FTR: JVM Lang Summit presentation

John Rose john.r.rose at oracle.com
Fri Aug 8 01:01:44 UTC 2014


On Aug 7, 2014, at 4:25 PM, Brian Goetz <brian.goetz at oracle.com> wrote:

>> slide 71:
>> I still think VarHandle is not a good idea. Having two way to represent roughly same thing, MethodHandle and VarHandle, is not a good idea.
> 
> In a perfect world, yes.  MethodHandle tried to model fields, it was a good first attempt, but it didn’t cover all the cases.  It can’t model accesses with (or without) fences; it can’t model atomic updates.  We could of course try to add more MH types to cover this, but the combinatorial explosion is large.  So, having explored the “continue down the MH path”, we discovered that the VarHandle path is richer and more suited to the problem.  Live and learn.

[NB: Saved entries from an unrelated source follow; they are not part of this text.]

(** * county-engine: scene graph, Act and Stage

    A shallow embedding of the node tree ([AbstractNode]), of the root
    controller ([Act]) and of the window loop ([Stage]) of the engine, with
    the properties of the specification stated over it (C1 to C10), and
    with further properties read off the code itself (X1, X2, ...).

    Conventions.
    - [int] and [unsigned int] values are integers of [Z]; conversions
      between the two are written out ([to_unsigned]).
    - [float] values are rationals of [Q]: sums and products are exact,
      so that a statement about such a value holds where the code needs
      no rounding; infinities and NaN are outside the model.  The
      quotient by a divisor that may be 0 is kept open there ([fdiv]),
      and the conversion of a window size to [float] is rounded as the
      machine rounds it ([to_float]).
    - Raw pointers are natural numbers; a nullable pointer is an [option].
    - Virtual hooks ([onMouseEntered], [onMouseLeft], ...) are recorded in
      a trace of events, followed by the behaviour of the base class. *)

From Stdlib Require Import ZArith QArith Qminmax List Bool Lia Lqa.
Import ListNotations.

#[local] Close Scope Q_scope.
#[local] Open Scope Z_scope.

(** ** Machine arithmetic *)

Module Machine.

(** The value of an [int] expression whose mathematical result is [z]
    (two's complement, 32 bits). *)
Definition to_int (z : Z) : Z := (z + 2 ^ 31) mod 2 ^ 32 - 2 ^ 31.

(** Conversion to [unsigned int], as the usual arithmetic conversions do
    when an [int] meets an [unsigned int]. *)
Definition to_unsigned (z : Z) : Z := z mod 2 ^ 32.

Definition int_sub (a b : Z) : Z := to_int (a - b).
Definition int_add (a b : Z) : Z := to_int (a + b).
Definition int_abs (a : Z) : Z := to_int (Z.abs a).

(** Conversion of a [float] to [int]: truncation towards zero. *)
Definition float_to_int (q : Q) : Z := to_int (Z.quot (Qnum q) (Zpos (Qden q))).

(** Conversion of an [unsigned int] to [float], by the integer that the
    result holds: the value itself while it has at most 24 significant
    bits, and else the nearest integer with 24 significant bits, a tie
    going to the one whose last bit is 0 (IEEE 754 binary32, default
    rounding). *)
Definition to_float (z : Z) : Z :=
  let e := Z.log2 z in
  if e <? 24 then z
  else
    let ulp := 2 ^ (e - 23) in
    let q := z / ulp in
    let r := z mod ulp in
    if (ulp <? 2 * r) || ((ulp =? 2 * r) && Z.odd q)
    then (q + 1) * ulp
    else q * ulp.

(** [a < b] on [float]s. *)
Definition Qltb (a b : Q) : bool := negb (Qle_bool b a).

(** [std::min]. *)
Definition fmin (a b : Q) : Q := if Qltb b a then b else a.

Lemma to_int_small (z : Z) : - 2 ^ 31 <= z < 2 ^ 31 -> to_int z = z.
Proof. intros Hz. unfold to_int. rewrite Z.mod_small; lia. Qed.

Lemma to_unsigned_negative (z : Z) :
  - 2 ^ 31 <= z < 0 -> to_unsigned z = z + 2 ^ 32.
Proof.
  intros Hz. unfold to_unsigned. symmetry.
  apply Z.mod_unique with (q := -1); lia.
Qed.

Lemma to_float_exact (z : Z) : 0 <= z <= 2 ^ 24 -> to_float z = z.
Proof.
  intros Hz. destruct (Z.eq_dec z (2 ^ 24)) as [->|Hne]; [reflexivity|].
  unfold to_float.
  destruct (Z.ltb_spec (Z.log2 z) 24) as [Hlt|Hge]; [reflexivity|].
  exfalso. destruct (Z.eq_dec z 0) as [->|Hpos]; [cbn in Hge; lia|].
  assert (z < 2 ^ 24) by lia.
  apply Z.log2_lt_pow2 in H; lia.
Qed.


End Machine.

Import Machine.

(** ** Stage: the window loop *)

Module Stage.

(** [sf::Mouse::Button]. *)
Inductive Button := Left | Right | Middle | XButton1 | XButton2.

(** The kinds of [sf::Event] the window can report.  Only the payload
    read by [Stage::update] is kept. *)
Inductive Event :=
| Closed
| Resized (width height : Z)
| LostFocus
| GainedFocus
| KeyPressed
| KeyReleased
| MouseWheelScrolled
| MouseButtonPressed (button : Button)
| MouseButtonReleased (button : Button)
| MouseMoved (x y : Z)
| MouseEntered
| MouseLeft.

Definition Color := Z.

(** [sf::FloatRect], for the rectangles of the view: their [float]s
    hold integers, which are kept as such. *)
Definition FloatRect := (Z * Z * Z * Z)%type.

(** The events that [sf::Window::pollEvent] returns from a queue to a
    loop that closes the window at a close request: once [close] has run,
    [pollEvent] returns no event, so that the events queued after the
    first close request are never seen. *)
Fixpoint untilClosed (queue : list Event) : list Event :=
  match queue with
  | [] => []
  | Closed :: _ => [Closed]
  | e :: rest => e :: untilClosed rest
  end.

(** The interface of the act as [Stage] uses it, with the mouse-move
    entry point that [Act] offers. *)
Class AbstractAct (A : Type) := {
  onMouseMoved : Z * Z -> A -> A;
  onLeftMouseButtonPressed : A -> A;
  onLeftMouseButtonReleased : A -> A;
  onRightMouseButtonPressed : A -> A;
  onRightMouseButtonReleased : A -> A;
  setUpNodes : A -> A;
  getBgColor : A -> Color;
  update : A -> A
}.

(** What the stage does to its render window, in order. *)
Inductive WindowOp :=
| SetView (r : FloatRect)
| Clear (c : Color)
| Display.

Section WithAct.
Context {A : Type} `{AbstractAct A}.

Record Stage := {
  isOpen : bool;
  view : FloatRect;
  parameters : Z * Z;       (* last arguments of Parameters::update *)
  currentAct : A;
  rendered : list WindowOp  (* oldest first *)
}.

Definition withAct (st : Stage) (a : A) : Stage :=
  {| isOpen := isOpen st; view := view st; parameters := parameters st;
     currentAct := a; rendered := rendered st |}.

(** [Stage::updateView]. *)
Definition updateView (st : Stage) : Stage :=
  {| isOpen := isOpen st; view := view st; parameters := parameters st;
     currentAct := setUpNodes (currentAct st);
     rendered := rendered st ++ [SetView (view st)] |}.

Definition close (st : Stage) : Stage :=
  {| isOpen := false; view := view st; parameters := parameters st;
     currentAct := currentAct st; rendered := rendered st |}.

It seems to me there are serious usability problems with using MHs to build a VH API.  Given this:
   VarHandle vh = ... reify ObjType.fld ...;
   SomeType v0 = ..., v1 = ...;

we have:
   boolean z = vh.compareAndSet(obj, v0, v1);

versus:
   boolean z;
   try { z = vh.compareAndSet().invokeExact(obj, v0, v1); }
   catch (Exception e) { throw new AssertionError(e); }

And if we expose an intermediate MH, we would have to ensure that the MH would optimize away cleanly.

The VH prototype allows signature polymorphism to leak into some new types.  If we adopt the prototype as is, we will have to specify that leakage in the JLS and JVMS.  My biggest problem with the prototype is that I don't see a clean way to do that yet.

We can, of course, expose a MH at the bytecode level, under some suitable sugar.  And we can control its allocation cost if we are willing to use an invokedynamic instruction; then we would have a VH metafactory to produce a MH for each operation, for each signature.

One cost of using indy is that we would need a JLS change to define the sugary stuff that calls for the instruction.  That leads us back toward some variation of "obj.fld.volatile.compareAndSet(v0, v1)" or "vh.volatile.compareAndSet(obj, v0, v1)".

If we had fully polymorphic argument list abstraction, we could define vh.compareAndSet(...) as a method which called invokeExact internally.  That is a much bigger thing than ad hoc signature polymorphism, but possibly with a global payoff.  Hard to do.  Maybe method specialization would help, in a more modest way, to do similar things.

It feels to me that we might go back for some sugar in the end, as a way of minimizing deep spec. complexity by targeting indy.

But for now we are learning the most, the fastest, by using the VarHandle prototype.